Research from the Journal of Addiction Medicine looked at mental health disorders among nearly 13,000 attorneys. The number of lawyers with mental health disorders are staggering (although not surprising, in my opinion). The study found the following:

  • Anxiety: 61.1%

  • Depression: 45.7%

  • Attention deficit hyperactivity disorder (ADHD): 12.5%

  • Panic disorder: 8.0%

  • Bipolar disorder: 2.4%

  • Suicidal thoughts: 11.5%

  • Self-injurious behavior: 2.9%

We can speculate as to why such a high percentage of lawyers struggle with these conditions: 

  • The adversarial nature of the profession 

  • Client demands and expectations

  • The hourly nature of the work

  • Expectations of perfection

  • Self-imposed expectations 

  • The desire to help when sometimes, there is no meaningful way to help

So What?

I think one area that has not been explored enough is lawyers talking to other lawyers openly and honestly about the struggles they face.

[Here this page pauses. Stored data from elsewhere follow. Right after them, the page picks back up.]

(** X11.  Registers 0 and 1 are the DMA base and control registers, and
    the control path does not keep WRITE away from them: the batch
    [WRITE(0, a); WRITE(1, n)] shows the endpoint exactly what
    [submitDmaReq(ape, a, n)] would, and the counters do not move. *)
Theorem cmdListLoop_submits_by_hand ucp ape umem a n w1 w2 :
  umem !! ucp = Some (mkucell (mkCmd OP_WR 0 a) w1) ->
  umem !! S ucp = Some (mkucell (mkCmd OP_WR 1 n) w2) ->
  OP_WR <> OP_RD ->
  u32 a ->
  u32 n ->
  exists ape',
    batchOf 2 ucp ape umem = (0, ape', umem) /\
    bar0 ape' = bar0 (submitDmaReq ape a n) /\
    ring ape' = ring ape.
Proof.
  intros H1 H2 Hne Ha Hn. eexists. split.
  - cbn [cmdListLoop].
    rewrite (execCmd_WR _ _ _ _ _ H1 eq_refl Hne).
    rewrite (execCmd_WR _ _ _ _ _ H2 eq_refl Hne). reflexivity.
  - destruct ape as [h virt bus A S o]. cbn.
    rewrite !wrap32_u32 by assumption. rewrite <- !app_assoc. split; reflexivity.
Qed.

End Batches.

Lemma start_then_interrupt_witness :
  exists ape1 ape2,
    cmdListLoop 4096 RD WR SD hw_regfile 1 0 (with_ring 3 29 5) (user_cmds [mkCmd SD 0 0]) =
      (0, ape1, user_cmds [mkCmd SD 0 0]) /\
    serviceInterrupt 4096 (Some ape1) = (IRQ_HANDLED, Some ape2) /\
    ring ape1 = (0, 1, 0) /\
    ring ape2 = (1, 31, 0) /\
    bar0 ape2 = bar0 (with_ring 3 29 5) ++ submissions 4096 65536 (ringSlots 0 32).
Proof.
  apply (start_then_interrupt 4096 RD WR SD hw_regfile 0 (with_ring 3 29 5)
           (user_cmds [mkCmd SD 0 0]) (mkCmd SD 0 0)).
  - reflexivity.
  - reflexivity.
  - discriminate.
  - discriminate.
Defined.

Lemma cmdListLoop_ring_witness :
  ring (set_bar0 (bar0 configured_started ++ [IoWrite 11 4660; IoRead 11 4660])
                 configured_started) = ring configured_started /\
  bufferArrayBus (set_bar0 (bar0 configured_started ++ [IoWrite 11 4660; IoRead 11 4660])
                           configured_started) = bufferArrayBus configured_started.
Proof.
  apply (cmdListLoop_ring 4096 RD WR SD hw_regfile 2 0 configured_started
           (user_cmds [mkCmd WR 5 4660; mkCmd RD 5 0]) 0
           (set_bar0 (bar0 configured_started ++ [IoWrite 11 4660; IoRead 11 4660])
                     configured_started)
           (user_cmds [mkCmd WR 5 4660; mkCmd RD 5 4660])).
  - intros j c Hj.
    destruct j as [|[|j]]; [| |lia]; intros [= <-]; discriminate.
  - reflexivity.
Defined.

Lemma cmdListLoop_shape_witness :
  length (user_cmds [mkCmd WR 5 4660; mkCmd RD 5 4660]) =
    length (user_cmds [mkCmd WR 5 4660; mkCmd RD 5 0]) /\
  (forall j, shape <$> user_cmds [mkCmd WR 5 4660; mkCmd RD 5 4660] !! j =
             shape <$> user_cmds [mkCmd WR 5 4660; mkCmd RD 5 0] !! j) /\
  (forall j c, user_cmds [mkCmd WR 5 4660; mkCmd RD 5 0] !! j = Some c ->
               op (cell c) <> RD \/ (j < 0)%nat \/ (0 + 2 <= j)%nat ->
               user_cmds [mkCmd WR 5 4660; mkCmd RD 5 4660] !! j = Some c).
Proof.
  apply (cmdListLoop_shape 4096 RD WR SD hw_regfile 2 0 configured_started
           (user_cmds [mkCmd WR 5 4660; mkCmd RD 5 0]) 0
           (set_bar0 (bar0 configured_started ++ [IoWrite 11 4660; IoRead 11 4660])
                     configured_started)
           (user_cmds [mkCmd WR 5 4660; mkCmd RD 5 4660])).
  reflexivity.
Defined.

Lemma cmdListLoop_writes_witness :
  cmdListLoop 4096 RD WR SD hw_regfile (length [mkCmd WR 2 7; mkCmd WR 3 9]) 0 opened
              (user_cmds [mkCmd WR 2 7; mkCmd WR 3 9]) =
    (0, set_bar0 (bar0 opened ++ map write_access [mkCmd WR 2 7; mkCmd WR 3 9]) opened,
     user_cmds [mkCmd WR 2 7; mkCmd WR 3 9]).
Proof.
  apply (cmdListLoop_writes 4096 RD WR SD hw_regfile [mkCmd WR 2 7; mkCmd WR 3 9] 0 opened
           (user_cmds [mkCmd WR 2 7; mkCmd WR 3 9])).
  - intros i c Hi.
    destruct i as [|[|i]]; [| |discriminate]; injection Hi as <-;
      (split; [reflexivity | exists true; reflexivity]).
  - discriminate.
Defined.

Lemma cmdListLoop_submits_by_hand_witness :
  exists ape',
    cmdListLoop 4096 RD WR SD hw_regfile 2 0 opened
                (user_cmds [mkCmd WR 0 65536; mkCmd WR 1 32]) =
      (0, ape', user_cmds [mkCmd WR 0 65536; mkCmd WR 1 32]) /\
    bar0 ape' = bar0 (submitDmaReq opened 65536 32) /\
    ring ape' = ring opened.
Proof.
  apply (cmdListLoop_submits_by_hand 4096 RD WR SD hw_regfile 0 opened
           (user_cmds [mkCmd WR 0 65536; mkCmd WR 1 32]) 65536 32 true true).
  - reflexivity.
  - reflexivity.
  - discriminate.
  - unfold u32. lia.
  - unfold u32. lia.
Defined.

(** ** The ioctl entry point *)

Section Ioctl.

Variable BUF_SIZE : Z.
Variables OP_RD OP_WR OP_SD : Z.
Variable hw : list mmio -> Z -> Z.
Variables FPGALINK_IOC_MAGIC FPGALINK_IOC_MAXNR FPGALINK_CMDLIST : Z.

Local Abbreviation ioctl :=
  (cdevIOCtl BUF_SIZE OP_RD OP_WR OP_SD hw
             FPGALINK_IOC_MAGIC FPGALINK_IOC_MAXNR FPGALINK_CMDLIST).

(** X12.  [cdevIOCtl] returns 0, "not a typewriter" or "bad address" and
    nothing else.  It returns "not a typewriter" exactly for a command word
    whose type is not the driver's magic or whose number is above the
    driver's highest, and then, having looked neither at the user's
    pointer nor at the device, leaves everything as it was. *)
Theorem cdevIOCtl_results cmd arg ape umem rc ape' umem' :
  ioctl cmd arg ape umem = (rc, ape', umem') ->
  (rc = 0 \/ rc = - ENOTTY \/ rc = - EFAULT) /\
  (rc = - ENOTTY <->
   _IOC_TYPE cmd <> FPGALINK_IOC_MAGIC \/ FPGALINK_IOC_MAXNR < _IOC_NR cmd) /\
  (rc = - ENOTTY -> ape' = ape /\ umem' = umem).
Proof.
  unfold cdevIOCtl.
  destruct (_IOC_TYPE cmd =? FPGALINK_IOC_MAGIC) eqn:Ht; cbn [negb].
  2:{ apply Z.eqb_neq in Ht. intros [= <- <- <-]. repeat split; auto. }
  apply Z.eqb_eq in Ht.
  destruct (_IOC_NR cmd >? FPGALINK_IOC_MAXNR) eqn:Hn.
  { apply Z.gtb_lt in Hn. intros [= <- <- <-]. repeat split; auto. }
  assert (Hn' : _IOC_NR cmd <= FPGALINK_IOC_MAXNR).
  { rewrite Z.gtb_ltb in Hn. now apply Z.ltb_ge in Hn. }
  assert (Hforeign : ~ (_IOC_TYPE cmd <> FPGALINK_IOC_MAGIC \/
                        FPGALINK_IOC_MAXNR < _IOC_NR cmd)) by (intros [?|?]; [congruence|lia]).
  assert (Hother : forall r, r = 0 \/ r = - EFAULT ->
            (r = 0 \/ r = - ENOTTY \/ r = - EFAULT) /\
            (r = - ENOTTY <->
             _IOC_TYPE cmd <> FPGALINK_IOC_MAGIC \/ FPGALINK_IOC_MAXNR < _IOC_NR cmd) /\
            (r = - ENOTTY -> ape' = ape /\ umem' = umem)).
  { intros r Hr.
    assert (Hne : r <> - ENOTTY) by (unfold ENOTTY, EFAULT in *; lia).
    split; [tauto|]. split; [tauto|]. intros E. contradiction. }
  match goal with |- context [if ?e then (- EFAULT, ape, umem) else _] => destruct e end.
  { intros [= <- _ _]. apply Hother. now right. }
  destruct (cmd =? FPGALINK_CMDLIST).
  - destruct (arg_CmdList arg) as [[numCmds ucp]|].
    + intros H. apply cmdListLoop_rc in H. apply Hother. exact H.
    + intros [= <- _ _]. apply Hother. now right.
  - intros [= <- _ _]. apply Hother. now left.
Qed.

(** X13.  [cdevIOCtl] changes the device record or the user's array only
    when the command word is the command-list command, of the driver's
    type and within its numbers, and the list copied from the user holds at
    least one command; what it then does and returns is what the batch
    does and returns. *)
Theorem cdevIOCtl_effect cmd arg ape umem rc ape' umem' :
  ioctl cmd arg ape umem = (rc, ape', umem') ->
  ape' <> ape \/ umem' <> umem ->
  cmd = FPGALINK_CMDLIST /\
  _IOC_TYPE cmd = FPGALINK_IOC_MAGIC /\
  _IOC_NR cmd <= FPGALINK_IOC_MAXNR /\
  exists numCmds ucp,
    arg_CmdList arg = Some (numCmds, ucp) /\
    0 < numCmds /\
    cmdListLoop BUF_SIZE OP_RD OP_WR OP_SD hw (Z.to_nat numCmds) ucp ape umem =
      (rc, ape', umem').
Proof.
  unfold cdevIOCtl. intros H Hchanged.
  assert (Hsame : forall r, (r, ape, umem) = (rc, ape', umem') -> False).
  { intros r [= _ <- <-]. destruct Hchanged; congruence. }
  destruct (_IOC_TYPE cmd =? FPGALINK_IOC_MAGIC) eqn:Ht; cbn [negb] in H;
    [|destruct (Hsame _ H)].
  apply Z.eqb_eq in Ht.
  destruct (_IOC_NR cmd >? FPGALINK_IOC_MAXNR) eqn:Hn; [destruct (Hsame _ H)|].
  rewrite Z.gtb_ltb in Hn. apply Z.ltb_ge in Hn.
  match type of H with
  | context [if ?e then (- EFAULT, ape, umem) else _] => destruct e
  end; [destruct (Hsame _ H)|].
  destruct (cmd =? FPGALINK_CMDLIST) eqn:Hcmd; [|destruct (Hsame _ H)].
  apply Z.eqb_eq in Hcmd.
  destruct (arg_CmdList arg) as [[numCmds ucp]|]; [|destruct (Hsame _ H)].
  repeat split; try assumption.
  exists numCmds, ucp. split; [reflexivity|]. split; [|exact H].
  destruct (Z.ltb_spec 0 numCmds) as [Hpos|Hle]; [exact Hpos|].
  exfalso. replace (Z.to_nat numCmds) with O in H by lia.
  exact (Hsame _ H).
Qed.

End Ioctl.

Lemma cdevIOCtl_results_witness :
  (- EFAULT = 0 \/ - EFAULT = - ENOTTY \/ - EFAULT = - EFAULT) /\
  (- EFAULT = - ENOTTY <-> _IOC_TYPE CMDLIST <> MAGIC \/ MAXNR < _IOC_NR CMDLIST) /\
  (- EFAULT = - ENOTTY ->
   with_ring 3 29 5 = with_ring 3 29 5 /\
   user_cmds [mkCmd 99 0 0] = user_cmds [mkCmd 99 0 0]).
Proof.
  apply (cdevIOCtl_results 4096 RD WR SD hw_regfile MAGIC MAXNR CMDLIST CMDLIST
           (mk_ioctl_arg (fun _ _ => true) (Some (1, O))) (with_ring 3 29 5)
           (user_cmds [mkCmd 99 0 0])).
  reflexivity.
Defined.

Lemma cdevIOCtl_effect_witness :
  CMDLIST = CMDLIST /\
  _IOC_TYPE CMDLIST = MAGIC /\
  _IOC_NR CMDLIST <= MAXNR /\
  exists numCmds ucp,
    arg_CmdList (mk_ioctl_arg (fun _ _ => true) (Some (2, O))) = Some (numCmds, ucp) /\
    0 < numCmds /\
    cmdListLoop 4096 RD WR SD hw_regfile (Z.to_nat numCmds) ucp (with_ring 3 29 5)
                (user_cmds [mkCmd WR 2 3735928559; mkCmd SD 0 0]) =
      (0, configured_started, user_cmds [mkCmd WR 2 3735928559; mkCmd SD 0 0]).
Proof.
  apply (cdevIOCtl_effect 4096 RD WR SD hw_regfile MAGIC MAXNR CMDLIST CMDLIST
           (mk_ioctl_arg (fun _ _ => true) (Some (2, O))) (with_ring 3 29 5)
           (user_cmds [mkCmd WR 2 3735928559; mkCmd SD 0 0])).
  - reflexivity.
  - left. discriminate.
Defined.

(** ** Attach and detach *)

Section Attach.

Variable BUF_SIZE : Z.

(** The three ways [mapBars] can end when no BAR is mapped yet. *)
Lemma mapBars_cases k b tr :
  (exists a, k_pci_iomap k O = Some a /\
             k_pci_resource_start k O <> 0 /\ k_pci_resource_end k O <> 0 /\
             256 <= wrapL (k_pci_resource_end k O - k_pci_resource_start k O + 1) /\
             mapBars k [b] tr = (0, [Some a], tr ++ [(pci_iomap O, true)])) \/
  (k_pci_iomap k O = None /\
   k_pci_resource_start k O <> 0 /\ k_pci_resource_end k O <> 0 /\
   256 <= wrapL (k_pci_resource_end k O - k_pci_resource_start k O + 1) /\
   mapBars k [b] tr = (-1, [None], tr ++ [(pci_iomap O, false)])) \/
  ((k_pci_resource_start k O = 0 \/ k_pci_resource_end k O = 0 \/
    wrapL (k_pci_resource_end k O - k_pci_resource_start k O + 1) < 256) /\
   mapBars k [b] tr = (-1, [None], tr)).
Proof.
  unfold mapBars, APE_BAR_NUM. cbn [seq mapBars_loop].
  change (default 0 (barMinLen !! O)) with 256. change (256 =? 0) with false.
  cbn match.
  destruct (k_pci_resource_start k O =? 0) eqn:Hs; cbn [orb].
  { apply Z.eqb_eq in Hs. right. right. split; [now left | reflexivity]. }
  destruct (k_pci_resource_end k O =? 0) eqn:He.
  { apply Z.eqb_eq in He. right. right. split; [right; now left | reflexivity]. }
  apply Z.eqb_neq in Hs, He.
  destruct (wrapL (k_pci_resource_end k O - k_pci_resource_start k O + 1) <? 256) eqn:Hl.
  { apply Z.ltb_lt in Hl. right. right. split; [right; now right | reflexivity]. }
  apply Z.ltb_ge in Hl.
  destruct (k_pci_iomap k O) as [a|].
  - left. exists a. repeat split; assumption.
  - right. left. repeat split; assumption.
Qed.

(** X14.  [mapBars] returns 0 or -1.  It returns 0 exactly when BAR0 has a
    non-zero start and end, its length [end - start + 1] (as an
    [unsigned long]) is at least 256 bytes and [pci_iomap] maps it; BAR0 is
    then mapped.  When it fails it leaves no BAR mapped and holds nothing
    more than before. *)
Theorem mapBars_result k b tr rc bar' tr' :
  mapBars k [b] tr = (rc, bar', tr') ->
  (rc = 0 \/ rc = -1) /\
  (rc = 0 <->
   k_pci_resource_start k O <> 0 /\ k_pci_resource_end k O <> 0 /\
   256 <= wrapL (k_pci_resource_end k O - k_pci_resource_start k O + 1) /\
   is_Some (k_pci_iomap k O)) /\
  (rc = 0 ->
   exists a, k_pci_iomap k O = Some a /\ bar' = [Some a] /\
             acquired tr' = acquired tr ++ [R_bar O]) /\
  (rc <> 0 ->
   bar' = [None] /\ acquired tr' = acquired tr /\ released tr' = released tr).
Proof.
  destruct (mapBars_cases k b tr)
    as [(a & Ha & Hs & He & Hl & ->) | [(Ha & Hs & He & Hl & ->) | (Hbad & ->)]];
    intros [= <- <- <-].
  - split; [now left|]. split; [|split].
    + split; [intros _; repeat split; try assumption; now exists a | reflexivity].
    + intros _. exists a. repeat split; [exact Ha|].
      unfold acquired. now rewrite omap_app.
    + intros H. now contradiction H.
  - split; [now right|]. split; [|split].
    + split; [discriminate|]. intros (_ & _ & _ & [a Ha']). congruence.
    + discriminate.
    + intros _. unfold acquired, released. rewrite !omap_app. cbn.
      now rewrite !app_nil_r.
  - split; [now right|]. split; [|split].
    + split; [discriminate|]. intros (? & ? & ? & _). destruct Hbad as [?|[?|?]]; [congruence..|lia].
    + discriminate.
    + intros _. repeat split.
Qed.

(** [pcieProbe] split by the step that ends it. *)
Ltac probe_split k :=
  unfold pcieProbe, sizeof_Buffer;
  change (repeat None APE_BAR_NUM) with [@None Z];
  repeat match goal with
    | |- context [mapBars k [None] ?t] =>
        let Hmap := fresh "Hmap" in
        destruct (mapBars_cases k None t)
          as [(? & ? & ? & ? & ? & Hmap) | [(? & ? & ? & ? & Hmap) | (? & Hmap)]];
        rewrite Hmap; clear Hmap
    | |- context [if negb ?b then _ else _] => destruct b eqn:?; cbn [negb]
    | |- context [if ?b then _ else _] => destruct b eqn:?
    | |- context [match k_pci_alloc_consistent k with _ => _ end] =>
        destruct (k_pci_alloc_consistent k) as [[? ?]|] eqn:?
    end.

Those with mental health problems are shamed and made to feel isolated because no one wants to show weakness. Given the high proportion of lawyers that do struggle with mental health conditions, we are not alone, but there is very little done to share these common problems which only serve to isolate us more or make us feel like we are the only ones struggling. This is not true and I hope that our conversations can help lawyers recognize that they are not alone in their struggles.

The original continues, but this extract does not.